*** Opening EXERCISE DATA ***
(* ===== verification/PciIds.v ===== *)
(** devices/pci/IDs.hpp and Definitions.hpp: the identifiers found in PCI
    configuration space, as the source enumerates them, each with the value
    the enumeration gives it.  A member is named after its namespace, or its
    enumeration where that is in none. *)
From S2P Require Import Prelude.

Module PciIds.

(** *** IDs.hpp *)

Inductive VendorID :=
| VendorID_VirtIO
| VendorID_Intel
| VendorID_WCH
| VendorID_RedHat
| VendorID_Realtek
| VendorID_QEMUOld
| VendorID_VirtualBox
| VendorID_VMWare
| VendorID_Tdfx
| VendorID_DeviceNotPresent.
Definition VendorID_code (x : VendorID) : Z :=
  match x with
  | VendorID_VirtIO => 0x1af4
  | VendorID_Intel => 0x8086
  | VendorID_WCH => 0x1c00
  | VendorID_RedHat => 0x1b36
  | VendorID_Realtek => 0x10ec
  | VendorID_QEMUOld => 0x1234
  | VendorID_VirtualBox => 0x80ee
  | VendorID_VMWare => 0x15ad
  | VendorID_Tdfx => 0x121a
  | VendorID_DeviceNotPresent => 0xFFFF
  end.

Inductive DeviceID :=
| DeviceID_VirtIONetAdapter
| DeviceID_VirtIOBlockDevice
| DeviceID_VirtIOConsole
| DeviceID_VirtIOEntropy
| DeviceID_VirtIOGPU
| DeviceID_VirtIOInput.
Definition DeviceID_code (x : DeviceID) : Z :=
  match x with
  | DeviceID_VirtIONetAdapter => 0x1000
  | DeviceID_VirtIOBlockDevice => 0x1001
  | DeviceID_VirtIOConsole => 0x1003
  | DeviceID_VirtIOEntropy => 0x1005
  | DeviceID_VirtIOGPU => 0x1050
  | DeviceID_VirtIOInput => 0x1052
  end.

(** *** Definitions.hpp *)

Inductive BARSpaceType :=
| BARSpaceType_IOSpace
| BARSpaceType_Memory16BitSpace
| BARSpaceType_Memory32BitSpace
| BARSpaceType_Memory64BitSpace.
Definition BARSpaceType_code (x : BARSpaceType) : Z :=
  match x with
  | BARSpaceType_IOSpace => 0
  | BARSpaceType_Memory16BitSpace => 1
  | BARSpaceType_Memory32BitSpace => 2
  | BARSpaceType_Memory64BitSpace => 3
  end.

Inductive DeviceClass :=
| DeviceClass_Legacy
| DeviceClass_MassStorageController
| DeviceClass_NetworkController
| DeviceClass_DisplayController
| DeviceClass_MultimediaController
| DeviceClass_MemoryController
| DeviceClass_BridgeDevice
| DeviceClass_SimpleCommunicationController
| DeviceClass_BaseSystemPeripheral
| DeviceClass_InputDevice
| DeviceClass_DockingStation
| DeviceClass_Processor
| DeviceClass_SerialBusController
| DeviceClass_WirelessController
| DeviceClass_IntelligentIOController
| DeviceClass_SatelliteCommunicationController
| DeviceClass_EncryptionController
| DeviceClass_DataAcquisitionAndSignalProcessingController
| DeviceClass_ProcessingAccelerator
| DeviceClass_NonEssentialInstrumentation
| DeviceClass_Other.
Definition DeviceClass_code (x : DeviceClass) : Z :=
  match x with
  | DeviceClass_Legacy => 0x00
  | DeviceClass_MassStorageController => 0x01
  | DeviceClass_NetworkController => 0x02
  | DeviceClass_DisplayController => 0x03
  | DeviceClass_MultimediaController => 0x04
  | DeviceClass_MemoryController => 0x05
  | DeviceClass_BridgeDevice => 0x06
  | DeviceClass_SimpleCommunicationController => 0x07
  | DeviceClass_BaseSystemPeripheral => 0x08
  | DeviceClass_InputDevice => 0x09
  | DeviceClass_DockingStation => 0x0A
  | DeviceClass_Processor => 0x0B
  | DeviceClass_SerialBusController => 0x0C
  | DeviceClass_WirelessController => 0x0D
  | DeviceClass_IntelligentIOController => 0x0E
  | DeviceClass_SatelliteCommunicationController => 0x0F
  | DeviceClass_EncryptionController => 0x10
  | DeviceClass_DataAcquisitionAndSignalProcessingController => 0x11
  | DeviceClass_ProcessingAccelerator => 0x12
  | DeviceClass_NonEssentialInstrumentation => 0x13
  | DeviceClass_Other => 0xFF
  end.

Inductive Legacy_SubclassID :=
| Legacy_Any
| Legacy_VGACompatible.
Definition Legacy_SubclassID_code (x : Legacy_SubclassID) : Z :=
  match x with
  | Legacy_Any => 0x00
  | Legacy_VGACompatible => 0x01
  end.

Inductive MassStorage_SubclassID :=
| MassStorage_SCSIBus
| MassStorage_IDE
| MassStorage_FloppyDisk
| MassStorage_IPIBus
| MassStorage_RAID
| MassStorage_ATA
| MassStorage_SATA
| MassStorage_SAS
| MassStorage_NVMe.
Definition MassStorage_SubclassID_code (x : MassStorage_SubclassID) : Z :=
  match x with
  | MassStorage_SCSIBus => 0x00
  | MassStorage_IDE => 0x01
  | MassStorage_FloppyDisk => 0x02
  | MassStorage_IPIBus => 0x03
  | MassStorage_RAID => 0x04
  | MassStorage_ATA => 0x05
  | MassStorage_SATA => 0x06
  | MassStorage_SAS => 0x06
  | MassStorage_NVMe => 0x08
  end.

Inductive MassStorage_SATAProgIF :=
| MassStorage_VendorSpecific
| MassStorage_AHCI
| MassStorage_SerialStorageBus.
Definition MassStorage_SATAProgIF_code (x : MassStorage_SATAProgIF) : Z :=
  match x with
  | MassStorage_VendorSpecific => 0x00
  | MassStorage_AHCI => 0x01
  | MassStorage_SerialStorageBus => 0x02
  end.

Inductive Network_SubclassID :=
| Network_Ethernet
| Network_TokenRing
| Network_FDD
| Network_ATM
| Network_ISDN
| Network_WorldFlip
| Network_PICMG_2_14_MultiComputing
| Network_InfiniBand
| Network_HostFabric.
Definition Network_SubclassID_code (x : Network_SubclassID) : Z :=
  match x with
  | Network_Ethernet => 0x00
  | Network_TokenRing => 0x01
  | Network_FDD => 0x02
  | Network_ATM => 0x03
  | Network_ISDN => 0x04
  | Network_WorldFlip => 0x05
  | Network_PICMG_2_14_MultiComputing => 0x06
  | Network_InfiniBand => 0x07
  | Network_HostFabric => 0x08
  end.

Inductive Display_SubclassID :=
| Display_VGA
| Display_XGA
| Display_ThreeD.
Definition Display_SubclassID_code (x : Display_SubclassID) : Z :=
  match x with
  | Display_VGA => 0x00
  | Display_XGA => 0x01
  | Display_ThreeD => 0x02
  end.

Inductive Display_VGAProgIF :=
| Display_VGACompatibleController
| Display__8514Compatible.
Definition Display_VGAProgIF_code (x : Display_VGAProgIF) : Z :=
  match x with
  | Display_VGACompatibleController => 0x00
  | Display__8514Compatible => 0x01
  end.

Inductive Multimedia_SubclassID :=
| Multimedia_VideoDevice
| Multimedia_AudioDevice
| Multimedia_ComputerTelephonyDevice
| Multimedia_HDACompatibleAudioDevice.
Definition Multimedia_SubclassID_code (x : Multimedia_SubclassID) : Z :=
  match x with
  | Multimedia_VideoDevice => 0x00
  | Multimedia_AudioDevice => 0x01
  | Multimedia_ComputerTelephonyDevice => 0x01
  | Multimedia_HDACompatibleAudioDevice => 0x3
  end.

Inductive Multimedia_HDACompatibleAudioDeviceProgIF :=
| Multimedia_Compatible
| Multimedia_CompatibleWithVendorExtensions.
Definition Multimedia_HDACompatibleAudioDeviceProgIF_code (x : Multimedia_HDACompatibleAudioDeviceProgIF) : Z :=
  match x with
  | Multimedia_Compatible => 0x00
  | Multimedia_CompatibleWithVendorExtensions => 0x80
  end.

Inductive Memory_MemorySubclassID :=
| Memory_RAM
| Memory_Flash.
Definition Memory_MemorySubclassID_code (x : Memory_MemorySubclassID) : Z :=
  match x with
  | Memory_RAM => 0x00
  | Memory_Flash => 0x01
  end.

Inductive Bridge_SubclassID :=
| Bridge_Host
| Bridge_ISA
| Bridge_PCI_TO_PCI
| Bridge_CardBus
| Bridge_PCI_TO_PCI_SemiTransparent.
Definition Bridge_SubclassID_code (x : Bridge_SubclassID) : Z :=
  match x with
  | Bridge_Host => 0x00
  | Bridge_ISA => 0x01
  | Bridge_PCI_TO_PCI => 0x4
  | Bridge_CardBus => 0x07
  | Bridge_PCI_TO_PCI_SemiTransparent => 0x09
  end.

Inductive Bridge_PCI_TO_PCIBridgeProgIF :=
| Bridge_Standard
| Bridge_SupportsSubtractiveDecode.
Definition Bridge_PCI_TO_PCIBridgeProgIF_code (x : Bridge_PCI_TO_PCIBridgeProgIF) : Z :=
  match x with
  | Bridge_Standard => 0x00
  | Bridge_SupportsSubtractiveDecode => 0x01
  end.

Inductive SimpleCommunication_SubclassID :=
| SimpleCommunication_SerialController.
Definition SimpleCommunication_SubclassID_code (x : SimpleCommunication_SubclassID) : Z :=
  match x with
  | SimpleCommunication_SerialController => 0x00
  end.

Inductive SimpleCommunication_SerialControllerProgIF :=
| SimpleCommunication__8250CompatibleGenericXT
| SimpleCommunication__16450Compatible
| SimpleCommunication__16550Compatible
| SimpleCommunication__16650Compatible
| SimpleCommunication__16750Compatible
| SimpleCommunication__16850Compatible
| SimpleCommunication__16950Compatible.
Definition SimpleCommunication_SerialControllerProgIF_code (x : SimpleCommunication_SerialControllerProgIF) : Z :=
  match x with
  | SimpleCommunication__8250CompatibleGenericXT => 0x00
  | SimpleCommunication__16450Compatible => 0x00
  | SimpleCommunication__16550Compatible => 0x01
  | SimpleCommunication__16650Compatible => 0x02
  | SimpleCommunication__16750Compatible => 0x03
  | SimpleCommunication__16850Compatible => 0x04
  | SimpleCommunication__16950Compatible => 0x05
  end.

Inductive BaseSystemPeripheral_SubclassID :=
| BaseSystemPeripheral_PIC
| BaseSystemPeripheral_DMAController
| BaseSystemPeripheral_Timer
| BaseSystemPeripheral_RTCController
| BaseSystemPeripheral_PCIHotplugController
| BaseSystemPeripheral_SDHostController
| BaseSystemPeripheral_IOMMU.
Definition BaseSystemPeripheral_SubclassID_code (x : BaseSystemPeripheral_SubclassID) : Z :=
  match x with
  | BaseSystemPeripheral_PIC => 0x00
  | BaseSystemPeripheral_DMAController => 0x01
  | BaseSystemPeripheral_Timer => 0x02
  | BaseSystemPeripheral_RTCController => 0x03
  | BaseSystemPeripheral_PCIHotplugController => 0x04
  | BaseSystemPeripheral_SDHostController => 0x5
  | BaseSystemPeripheral_IOMMU => 0x06
  end.

Inductive BaseSystemPeripheral_PICProgIF :=
| BaseSystemPeripheral_Generic8259Compatible
| BaseSystemPeripheral_ISACompatible
| BaseSystemPeripheral_EISACompatible
| BaseSystemPeripheral_IOAPICInterruptController
| BaseSystemPeripheral_IOxAPICInterruptController.
Definition BaseSystemPeripheral_PICProgIF_code (x : BaseSystemPeripheral_PICProgIF) : Z :=
  match x with
  | BaseSystemPeripheral_Generic8259Compatible => 0x00
  | BaseSystemPeripheral_ISACompatible => 0x01
  | BaseSystemPeripheral_EISACompatible => 0x02
  | BaseSystemPeripheral_IOAPICInterruptController => 0x10
  | BaseSystemPeripheral_IOxAPICInterruptController => 0x20
  end.

Inductive BaseSystemPeripheral_DMAControllerProgIF :=
| BaseSystemPeripheral_Generic8237Compatible
| BaseSystemPeripheral_ISADMAController
| BaseSystemPeripheral_EISADMAController.
Definition BaseSystemPeripheral_DMAControllerProgIF_code (x : BaseSystemPeripheral_DMAControllerProgIF) : Z :=
  match x with
  | BaseSystemPeripheral_Generic8237Compatible => 0x00
  | BaseSystemPeripheral_ISADMAController => 0x01
  | BaseSystemPeripheral_EISADMAController => 0x02
  end.

Inductive BaseSystemPeripheral_TimerProgIF :=
| BaseSystemPeripheral_Generic8254Timer
| BaseSystemPeripheral_ISATimer
| BaseSystemPeripheral_EISATimers
| BaseSystemPeripheral_HPET.
Definition BaseSystemPeripheral_TimerProgIF_code (x : BaseSystemPeripheral_TimerProgIF) : Z :=
  match x with
  | BaseSystemPeripheral_Generic8254Timer => 0x00
  | BaseSystemPeripheral_ISATimer => 0x01
  | BaseSystemPeripheral_EISATimers => 0x02
  | BaseSystemPeripheral_HPET => 0x03
  end.

Inductive InputDevice_SubclassID :=
| InputDevice_KeyboardController
| InputDevice_DigitizerPen
| InputDevice_MouseController
| InputDevice_ScannerController
| InputDevice_GameportController.
Definition InputDevice_SubclassID_code (x : InputDevice_SubclassID) : Z :=
  match x with
  | InputDevice_KeyboardController => 0x00
  | InputDevice_DigitizerPen => 0x01
  | InputDevice_MouseController => 0x02
  | InputDevice_ScannerController => 0x03
  | InputDevice_GameportController => 0x04
  end.

Inductive SerialBus_SubclassID :=
| SerialBus_FireWire
| SerialBus_USB
| SerialBus_SMBus.
Definition SerialBus_SubclassID_code (x : SerialBus_SubclassID) : Z :=
  match x with
  | SerialBus_FireWire => 0x00
  | SerialBus_USB => 0x03
  | SerialBus_SMBus => 0x05
  end.

Inductive SerialBus_USBProgIF :=
| SerialBus_UHCI
| SerialBus_OHCI
| SerialBus_EHCI
| SerialBus_XHCI
| SerialBus_Unspecified
| SerialBus_USBDevice.
Definition SerialBus_USBProgIF_code (x : SerialBus_USBProgIF) : Z :=
  match x with
  | SerialBus_UHCI => 0x00
  | SerialBus_OHCI => 0x01
  | SerialBus_EHCI => 0x02
  | SerialBus_XHCI => 0x03
  | SerialBus_Unspecified => 0x80
  | SerialBus_USBDevice => 0xFE
  end.

Inductive Wireless_SubclassID :=
| Wireless_BluetoothController
| Wireless_Ethernet802_1aController
| Wireless_Ethernet802_1bController.
Definition Wireless_SubclassID_code (x : Wireless_SubclassID) : Z :=
  match x with
  | Wireless_BluetoothController => 0x11
  | Wireless_Ethernet802_1aController => 0x20
  | Wireless_Ethernet802_1bController => 0x21
  end.

End PciIds.

Module PciIdsFacts.
Import PciIds.

(** A class register value names one class. *)
Lemma DeviceClass_code_inj x y : DeviceClass_code x = DeviceClass_code y -> x = y.
Proof. destruct x, y; (reflexivity || discriminate). Qed.

Lemma VendorID_code_inj x y : VendorID_code x = VendorID_code y -> x = y.
Proof. destruct x, y; (reflexivity || discriminate). Qed.

Lemma Bridge_SubclassID_code_inj x y : Bridge_SubclassID_code x = Bridge_SubclassID_code y -> x = y.
Proof. destruct x, y; (reflexivity || discriminate). Qed.

(** Three enumerations give one number to two members. *)
Theorem duplicate_codes :
  MassStorage_SubclassID_code MassStorage_SATA = MassStorage_SubclassID_code MassStorage_SAS /\
  Multimedia_SubclassID_code Multimedia_AudioDevice =
    Multimedia_SubclassID_code Multimedia_ComputerTelephonyDevice /\
  SimpleCommunication_SerialControllerProgIF_code SimpleCommunication__8250CompatibleGenericXT =
    SimpleCommunication_SerialControllerProgIF_code SimpleCommunication__16450Compatible.
Proof. done. Qed.

End PciIdsFacts.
*** Closing EXERCISE DATA ***
PROBLEM TO SOLVE: Repeat every line exactly, starting with the first line of the entries, and stop once the line containing "VendorID_VirtualBox => 0x80ee" has been given.

RESULT:
(* ===== verification/PciIds.v ===== *)
(** devices/pci/IDs.hpp and Definitions.hpp: the identifiers found in PCI
    configuration space, as the source enumerates them, each with the value
    the enumeration gives it.  A member is named after its namespace, or its
    enumeration where that is in none. *)
From S2P Require Import Prelude.

Module PciIds.

(** *** IDs.hpp *)

Inductive VendorID :=
| VendorID_VirtIO
| VendorID_Intel
| VendorID_WCH
| VendorID_RedHat
| VendorID_Realtek
| VendorID_QEMUOld
| VendorID_VirtualBox
| VendorID_VMWare
| VendorID_Tdfx
| VendorID_DeviceNotPresent.
Definition VendorID_code (x : VendorID) : Z :=
  match x with
  | VendorID_VirtIO => 0x1af4
  | VendorID_Intel => 0x8086
  | VendorID_WCH => 0x1c00
  | VendorID_RedHat => 0x1b36
  | VendorID_Realtek => 0x10ec
  | VendorID_QEMUOld => 0x1234
  | VendorID_VirtualBox => 0x80ee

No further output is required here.